[Opening Records provided section]

(* ===== verification/Checkpoint.v ===== *)
(** * Checkpoints

    [src/plugins/checkpoint/Checkpoint.{hpp,cc}].  In tracing mode the plugin
    waits for writes to a symbol and appends a line to a file: instruction
    pointer, time, the symbol's value and the SHA-1 digest of memory regions.
    In checking mode an experiment compares the same data with the next line of
    that file.

    The machine is the back-end's, class [CheckedMachine].  Files are lists of
    character codes; the formatted output and input of the C++ library are modelled
    for the formats used here, signs and base prefixes, which the plugin does
    not write, left out.  An operation is [None] where the code aborts in an
    assertion or uses memory that was never set or is not its own. *)
From S2P Require Import Prelude Events ElfReader Sha1.

Class CheckedMachine (M : Type) := {
  isMapped : Z -> M -> bool;
  getByte : Z -> M -> Z;
  get_cr0 : M -> Z;
  set_cr0 : Z -> M -> M;
  getTimerTicks : M -> Z
}.

(** What the interfaces say of them: bytes, a 64-bit time, and a register that
    keeps what is written to it. *)
Class CheckedMachineLaws (M : Type) `{!CheckedMachine M} := {
  getByte_byte a m : is_byte (getByte a m);
  ticks_range m : in_range 64 (getTimerTicks m);
  cr0_range m : in_range 32 (get_cr0 m);
  set_cr0_back v m : set_cr0 (get_cr0 m) (set_cr0 v m) = m
}.

(** ** Formatted streams *)

Definition digit_char (d : Z) : Z := if d <? 10 then 48 + d else 87 + d.

Definition char_digit (base c : Z) : option Z :=
  let d := if (48 <=? c) && (c <=? 57) then Some (c - 48)
           else if (97 <=? c) && (c <=? 102) then Some (c - 87)
           else if (65 <=? c) && (c <=? 70) then Some (c - 55) else None in
  d ← d; if d <? base then Some d else None.

Definition is_space (c : Z) : bool := (c =? 32) || ((9 <=? c) && (c <=? 13)).

(** [ostream << n] in a base; [fuel] bounds the digits. *)
Fixpoint print_digits (fuel : nat) (base n : Z) : list Z :=
  match fuel with
  | O => []
  | S fuel => (if n <? base then [] else print_digits fuel base (n / base))
              ++ [digit_char (n mod base)]
  end.
Definition print_num (base n : Z) : list Z := print_digits 64 base n.

(** [setw(2)], [fill('0')], [hex]: one byte. *)
Definition print_byte (b : Z) : list Z :=
  let s := print_num 16 b in replicate (2 - length s) 48 ++ s.

Record istream := mkStream { is_rest : list Z; eofbit : bool; failbit : bool }.
Definition good (s : istream) : bool := negb (eofbit s) && negb (failbit s).

Fixpoint skip_space (l : list Z) : list Z :=
  match l with
  | c :: l' => if is_space c then skip_space l' else l
  | [] => []
  end.

(** The sentry of a formatted extraction: skip blanks, fail at the end of the file. *)
Definition sentry (s : istream) : bool * istream :=
  if good s then
    match skip_space (is_rest s) with
    | [] => (false, mkStream [] true true)
    | l => (true, mkStream l false false)
    end
  else (false, mkStream (is_rest s) (eofbit s) true).

(** The longest prefix of digits, and its value. *)
Fixpoint scan_digits (base acc : Z) (any : bool) (l : list Z) : Z * bool * list Z :=
  match l with
  | c :: l' =>
      match char_digit base c with
      | Some d => scan_digits base (acc * base + d) true l'
      | None => (acc, any, l)
      end
  | [] => (acc, any, [])
  end.

(** [istream >> n] for a [w]-bit unsigned [n]; [None]: [n] is left alone.  A
    number that does not fit stores the greatest one and fails. *)
Definition extract_num (base w : Z) (s : istream) : option Z * istream :=
  let '(ok, s) := sentry s in
  if ok then
    let '(n, any, l) := scan_digits base 0 false (is_rest s) in
    let eof := bool_decide (l = []) in
    if negb any then (Some 0, mkStream l eof true)
    else if n <? 2 ^ w then (Some n, mkStream l eof false)
    else (Some (2 ^ w - 1), mkStream l eof true)
  else (None, s).

(** [istream >> buf] with [width(n + 1)]: at most [n] characters. *)
Fixpoint scan_word (n : nat) (l : list Z) : list Z * list Z :=
  match n, l with
  | S n, c :: l' =>
      if is_space c then ([], l) else let '(w, r) := scan_word n l' in (c :: w, r)
  | _, _ => ([], l)
  end.

Definition extract_word (n : nat) (s : istream) : option (list Z) * istream :=
  let '(ok, s) := sentry s in
  if ok then
    let '(w, l) := scan_word n (is_rest s) in
    (Some w, mkStream l (bool_decide (l = [])) (bool_decide (w = [])))
  else (None, s).

(** ** The plugin *)

(** [indirectable_address_t] and [address_range]. *)
Definition indirectable : Type := (Z * bool)%type.

Inductive check_result :=
  IDENTICAL | DIFFERENT_IP | DIFFERENT_VALUE | DIFFERENT_DIGEST | INVALID.

#[export] Instance check_result_eq_dec : EqDecision check_result.
Proof. solve_decision. Defined.

Record Checkpoint := mkCheckpoint {
  m_symbol : ElfSymbol;
  m_check_ranges : list (indirectable * indirectable);
  m_checking : bool;
  m_ostream : option (list Z);    (** what was written, if the file is open *)
  m_istream : option istream;
  m_count : Z;
  cached_stackpointer_variables : gmap Z Z
}.

Definition with_count (n : Z) (c : Checkpoint) : Checkpoint :=
  mkCheckpoint (m_symbol c) (m_check_ranges c) (m_checking c) (m_ostream c)
    (m_istream c) n (cached_stackpointer_variables c).
Definition with_ostream (o : option (list Z)) (c : Checkpoint) : Checkpoint :=
  mkCheckpoint (m_symbol c) (m_check_ranges c) (m_checking c) o
    (m_istream c) (m_count c) (cached_stackpointer_variables c).
Definition with_istream (i : option istream) (c : Checkpoint) : Checkpoint :=
  mkCheckpoint (m_symbol c) (m_check_ranges c) (m_checking c) (m_ostream c)
    i (m_count c) (cached_stackpointer_variables c).
Definition with_cache (k : gmap Z Z) (c : Checkpoint) : Checkpoint :=
  mkCheckpoint (m_symbol c) (m_check_ranges c) (m_checking c) (m_ostream c)
    (m_istream c) (m_count c) k.

(** The constructors for tracing and for checking; [opened] and [content] say
    whether the file could be opened. *)
Definition new_tracing (symbol : ElfSymbol) (ranges : list (indirectable * indirectable))
    (opened : bool) : Checkpoint :=
  mkCheckpoint symbol ranges false (if opened then Some [] else None) None 0 ∅.
Definition new_checking (ranges : list (indirectable * indirectable))
    (content : option (list Z)) : Checkpoint :=
  mkCheckpoint g_SymbolNotFound ranges true None
    ((fun l => mkStream l false false) <$> content) 0 ∅.

Definition getCount (c : Checkpoint) : Z := m_count c.
Definition cache_stackpointer_variable (addr value : Z) (c : Checkpoint) : Checkpoint :=
  with_cache (<[addr := value]> (cached_stackpointer_variables c)) c.
Definition uncache_stackpointer_variable (addr : Z) (c : Checkpoint) : Checkpoint :=
  with_cache (delete addr (cached_stackpointer_variables c)) c.

Section plugin.
Context `{SalConfig} `{CheckedMachine M}.

Definition all_mapped (addr : Z) (m : M) : bool :=
  isMapped addr m && isMapped (wrap addr_bits (addr + 1)) m
  && isMapped (wrap addr_bits (addr + 2)) m && isMapped (wrap addr_bits (addr + 3)) m.

(** [getBytes] of four bytes into a little-endian number. *)
Definition getBytes4 (addr : Z) (m : M) : Z :=
  getByte addr m + getByte (wrap addr_bits (addr + 1)) m * 2 ^ 8
  + getByte (wrap addr_bits (addr + 2)) m * 2 ^ 16
  + getByte (wrap addr_bits (addr + 3)) m * 2 ^ 24.

(** [value & ~(1<<31)]: the mask is the [int] 0x7fffffff. *)
Definition resolve_address (c : Checkpoint) (addr : indirectable) (m : M) : Z :=
  let '(paddr, indirect) := addr in
  if indirect : bool then
    let value :=
      match cached_stackpointer_variables c !! paddr with
      | Some v => v
      | None => if all_mapped paddr m then getBytes4 paddr m else 0
      end in
    Z.land value (2 ^ 31 - 1)
  else paddr.

Definition in_range (c : Checkpoint) (addr : Z) (m : M) : bool :=
  existsb (fun r =>
    let start := resolve_address c r.1 m in
    let end_ := resolve_address c r.2 m in
    if (start =? 0) || (end_ =? 0) then false
    else (start <=? addr) && (addr <? end_)) (m_check_ranges c).

(** The four bytes of [addr] in the host's (little-endian) order. *)
Definition addr_bytes (addr : Z) : list Z :=
  [wrap 8 addr; wrap 8 (Z.shiftr addr 8); wrap 8 (Z.shiftr addr 16);
   wrap 8 (Z.shiftr addr 24)].

(** One [SHA1Input] of the loop over the addresses, with the assertion after it. *)
Definition checksum_step (m : M) (sha : option SHA1Context) (addr : Z)
    : option (option SHA1Context) :=
  '(err, sha) ← (if isMapped addr m
                 then SHA1Input sha (Some [getByte addr m]) 1
                 else SHA1Input sha (Some (addr_bytes addr)) 4);
  if err =? 0 then Some sha else None.

Definition checksum_range (c : Checkpoint) (m : M) (sha : option SHA1Context)
    (r : indirectable * indirectable) : option (option SHA1Context) :=
  let start := resolve_address c r.1 m in
  let end_ := resolve_address c r.2 m in
  if (start =? 0) || (end_ =? 0) then Some sha
  else fold_left (fun sha addr => sha ← sha; checksum_step m sha addr)
         (seqZ start (end_ - start)) (Some sha).

(** [checksum]: paging is off while memory is read; [sha] is the uninitialised
    context on the stack. *)
Definition checksum (c : Checkpoint) (sha : SHA1Context) (m : M)
    : option (list Z * M) :=
  let '(err, sha) := SHA1Reset (Some sha) in
  if negb (err =? 0) then None else
  let cr0 := u32 (get_cr0 m) in
  let m := set_cr0 (Z.land cr0 (2 ^ 31 - 1)) m in
  sha ← fold_left (fun sha r => sha ← sha; checksum_range c m sha r)
          (m_check_ranges c) (Some sha);
  let m := set_cr0 cr0 m in
  '(err, _, digest) ← SHA1Result sha true;
  if negb (err =? 0) then None else
  digest ← digest; Some (digest, m).

(** The written value: [getBytes] copies [getSize()] bytes over a variable of four,
    so that other sizes leave bytes unset ([Some None]) or run over ([None]). *)
Definition read_value (symbol : ElfSymbol) (m : M) : option (option Z) :=
  if all_mapped (sym_address symbol) m then
    if sym_size symbol =? 4 then Some (Some (getBytes4 (sym_address symbol) m))
    else if sym_size symbol <? 4 then Some None else None
  else Some (Some 0xDEADBEEF).

Record sample := mkSample { smp_value : option Z; smp_simtime : Z; smp_digest : list Z }.

Definition checkpoint (symbol : ElfSymbol) (sha : SHA1Context) (c : Checkpoint) (m : M)
    : option (sample * Checkpoint * M) :=
  let c := with_count (u32 (m_count c + 1)) c in
  let simtime := getTimerTicks m in
  value ← read_value symbol m;
  '(digest, m) ← checksum c sha m;
  Some (mkSample value simtime (digest ≫= print_byte), c, m).

(** A line of the file. *)
Definition print_line (ip simtime value : Z) (digest : list Z) : list Z :=
  print_num 16 ip ++ [9] ++ print_num 10 simtime ++ [9] ++ print_num 10 value ++ [9]
  ++ digest ++ [10].

Definition save_checkpoint (ip : Z) (sha : SHA1Context) (c : Checkpoint) (m : M)
    : option (Checkpoint * M) :=
  '(s, c, m) ← checkpoint (m_symbol c) sha c m;
  match m_ostream c with
  | Some out =>
      value ← smp_value s;
      Some (with_ostream
              (Some (out ++ print_line ip (smp_simtime s) value (smp_digest s))) c, m)
  | None => Some (c, m)
  end.

(** [run]: refused in checking mode and without a file; otherwise one line per
    write access, each seen with its instruction pointer and machine state. *)
Definition run (writes : list (Z * M)) (sha : SHA1Context) (c : Checkpoint)
    : option Checkpoint :=
  if m_checking c then None else
  match m_ostream c with
  | None => Some c
  | Some _ =>
      fold_left (fun c w => c ← c; '(c, _) ← save_checkpoint w.1 sha c w.2; Some c)
        writes (Some c)
  end.

(** The comparison of a sample with the golden values. *)
Definition compare_golden (ip golden_ip value golden_value : Z)
    (digest golden_digest : list Z) : check_result :=
  if negb (value =? golden_value) then DIFFERENT_VALUE
  else if negb (ip =? golden_ip) then DIFFERENT_IP
  else if negb (bool_decide (digest = golden_digest)) then DIFFERENT_DIGEST
  else IDENTICAL.

Definition check (symbol : ElfSymbol) (ip : Z) (sha : SHA1Context) (c : Checkpoint) (m : M)
    : option (option check_result * Checkpoint * M) :=
  if negb (m_checking c) then None else
  '(s, c, m) ← checkpoint symbol sha c m;
  match m_istream c with
  | None => Some (Some INVALID, c, m)
  | Some i =>
      if eofbit i then Some (Some INVALID, c, m) else
      let '(golden_ip, i) := extract_num 16 addr_bits i in
      let '(_, i) := extract_num 10 32 i in
      let '(golden_value, i) := extract_num 10 32 i in
      let '(golden_digest, i) := extract_word 40 i in
      let result :=
        golden_ip ← golden_ip;
        golden_value ← golden_value;
        golden_digest ← golden_digest;
        value ← smp_value s;
        Some (compare_golden ip golden_ip value golden_value
                (smp_digest s) golden_digest) in
      Some (result, with_istream (Some i) c, m)
  end.

End plugin.
(* ===== verification/CheckpointTheorems.v ===== *)
(** * Theorems on checkpoints

    What a line of the checkpoint file holds, that it is read back, what the
    digest covers, and the verdicts of a check, on the model of [Checkpoint]. *)
From S2P Require Import Prelude Events ElfReader Sha1 Checkpoint.

(** ** Numbers written and read *)

Lemma char_digit_char base d :
  base <= 16 -> 0 <= d < base -> char_digit base (digit_char d) = Some d.
Proof.
  intros Hb Hd. unfold char_digit, digit_char.
  destruct (Z.ltb_spec d 10);
    repeat match goal with |- context [(?a <=? ?b)] => destruct (Z.leb_spec a b); try lia end;
    cbn [andb mbind option_bind]; (rewrite (proj2 (Z.ltb_lt _ _)); [f_equal|]; lia).
Qed.

Lemma digit_not_space base c d : char_digit base c = Some d -> is_space c = false.
Proof.
  unfold char_digit, is_space. intros H. apply orb_false_intro.
  all: destruct (Z.eqb_spec c 32) as [->|]; [done|]; try done.
  destruct (Z.leb_spec 9 c), (Z.leb_spec c 13); try done.
  repeat match type of H with context [(?a <=? ?b)] =>
    destruct (Z.leb_spec a b); try lia end; done.
Qed.

(** A text of digits, followed by one that does not start with a digit. *)
Definition ends_number (base : Z) (l : list Z) : Prop :=
  match l with c :: _ => char_digit base c = None | [] => False end.

Lemma print_digits_digits fuel base n :
  0 < base <= 16 -> 0 <= n ->
  Forall (fun c => is_Some (char_digit base c)) (print_digits fuel base n).
Proof.
  intros Hb. revert n. induction fuel as [|fuel IH]; intros n Hn; cbn [print_digits]; [done|].
  apply Forall_app_2.
  - destruct (n <? base); [done|]. apply IH, Z.div_pos; lia.
  - apply Forall_singleton. rewrite char_digit_char; [done|lia|].
    apply Z.mod_pos_bound. lia.
Qed.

[Closing Records provided section]

Your task
Transcribe the records above exactly, beginning at the line that contains "else if (97" and ending with the line that contains "Definition good (s", both included, and nothing else.

Solved exercise
           else if (97 <=? c) && (c <=? 102) then Some (c - 87)
           else if (65 <=? c) && (c <=? 70) then Some (c - 55) else None in
  d ← d; if d <? base then Some d else None.

Definition is_space (c : Z) : bool := (c =? 32) || ((9 <=? c) && (c <=? 13)).

(** [ostream << n] in a base; [fuel] bounds the digits. *)
Fixpoint print_digits (fuel : nat) (base n : Z) : list Z :=
  match fuel with
  | O => []
  | S fuel => (if n <? base then [] else print_digits fuel base (n / base))
              ++ [digit_char (n mod base)]
  end.
Definition print_num (base n : Z) : list Z := print_digits 64 base n.

(** [setw(2)], [fill('0')], [hex]: one byte. *)
Definition print_byte (b : Z) : list Z :=
  let s := print_num 16 b in replicate (2 - length s) 48 ++ s.

Record istream := mkStream { is_rest : list Z; eofbit : bool; failbit : bool }.
Definition good (s : istream) : bool := negb (eofbit s) && negb (failbit s).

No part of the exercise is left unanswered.